» **Data shown**:
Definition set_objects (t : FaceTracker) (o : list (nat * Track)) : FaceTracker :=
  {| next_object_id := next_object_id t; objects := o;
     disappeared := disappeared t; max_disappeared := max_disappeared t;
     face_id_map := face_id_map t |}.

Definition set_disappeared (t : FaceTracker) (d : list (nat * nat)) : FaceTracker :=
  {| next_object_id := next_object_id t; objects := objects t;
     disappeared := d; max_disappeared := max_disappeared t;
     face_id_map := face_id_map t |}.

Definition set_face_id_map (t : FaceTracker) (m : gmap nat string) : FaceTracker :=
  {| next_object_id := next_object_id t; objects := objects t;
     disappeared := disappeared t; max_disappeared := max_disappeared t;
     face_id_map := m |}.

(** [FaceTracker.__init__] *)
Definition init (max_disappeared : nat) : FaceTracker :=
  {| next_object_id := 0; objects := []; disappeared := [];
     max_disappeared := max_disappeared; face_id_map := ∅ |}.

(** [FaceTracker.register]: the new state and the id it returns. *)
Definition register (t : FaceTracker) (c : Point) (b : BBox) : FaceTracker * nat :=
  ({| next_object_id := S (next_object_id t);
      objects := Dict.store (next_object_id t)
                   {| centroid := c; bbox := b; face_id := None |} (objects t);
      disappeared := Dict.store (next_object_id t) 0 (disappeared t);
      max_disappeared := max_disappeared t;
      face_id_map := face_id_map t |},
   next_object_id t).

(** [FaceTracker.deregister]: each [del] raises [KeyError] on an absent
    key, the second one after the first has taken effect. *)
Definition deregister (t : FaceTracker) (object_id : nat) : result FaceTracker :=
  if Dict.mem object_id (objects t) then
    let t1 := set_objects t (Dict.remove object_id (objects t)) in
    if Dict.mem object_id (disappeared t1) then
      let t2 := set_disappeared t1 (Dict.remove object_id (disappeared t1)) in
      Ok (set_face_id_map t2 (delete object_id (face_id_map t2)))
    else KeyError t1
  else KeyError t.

» **Required work**: Reproduce the preceding records exactly and completely.

» **Answer box**:
Definition set_objects (t : FaceTracker) (o : list (nat * Track)) : FaceTracker :=
  {| next_object_id := next_object_id t; objects := o;
     disappeared := disappeared t; max_disappeared := max_disappeared t;
     face_id_map := face_id_map t |}.

Definition set_disappeared (t : FaceTracker) (d : list (nat * nat)) : FaceTracker :=
  {| next_object_id := next_object_id t; objects := objects t;
     disappeared := d; max_disappeared := max_disappeared t;
     face_id_map := face_id_map t |}.

Definition set_face_id_map (t : FaceTracker) (m : gmap nat string) : FaceTracker :=
  {| next_object_id := next_object_id t; objects := objects t;
     disappeared := disappeared t; max_disappeared := max_disappeared t;
     face_id_map := m |}.

(** [FaceTracker.__init__] *)
Definition init (max_disappeared : nat) : FaceTracker :=
  {| next_object_id := 0; objects := []; disappeared := [];
     max_disappeared := max_disappeared; face_id_map := ∅ |}.

(** [FaceTracker.register]: the new state and the id it returns. *)
Definition register (t : FaceTracker) (c : Point) (b : BBox) : FaceTracker * nat :=
  ({| next_object_id := S (next_object_id t);
      objects := Dict.store (next_object_id t)
                   {| centroid := c; bbox := b; face_id := None |} (objects t);
      disappeared := Dict.store (next_object_id t) 0 (disappeared t);
      max_disappeared := max_disappeared t;
      face_id_map := face_id_map t |},
   next_object_id t).

(** [FaceTracker.deregister]: each [del] raises [KeyError] on an absent
    key, the second one after the first has taken effect. *)
Definition deregister (t : FaceTracker) (object_id : nat) : result FaceTracker :=
  if Dict.mem object_id (objects t) then
    let t1 := set_objects t (Dict.remove object_id (objects t)) in
    if Dict.mem object_id (disappeared t1) then
      let t2 := set_disappeared t1 (Dict.remove object_id (disappeared t1)) in
      Ok (set_face_id_map t2 (delete object_id (face_id_map t2)))
    else KeyError t1
  else KeyError t.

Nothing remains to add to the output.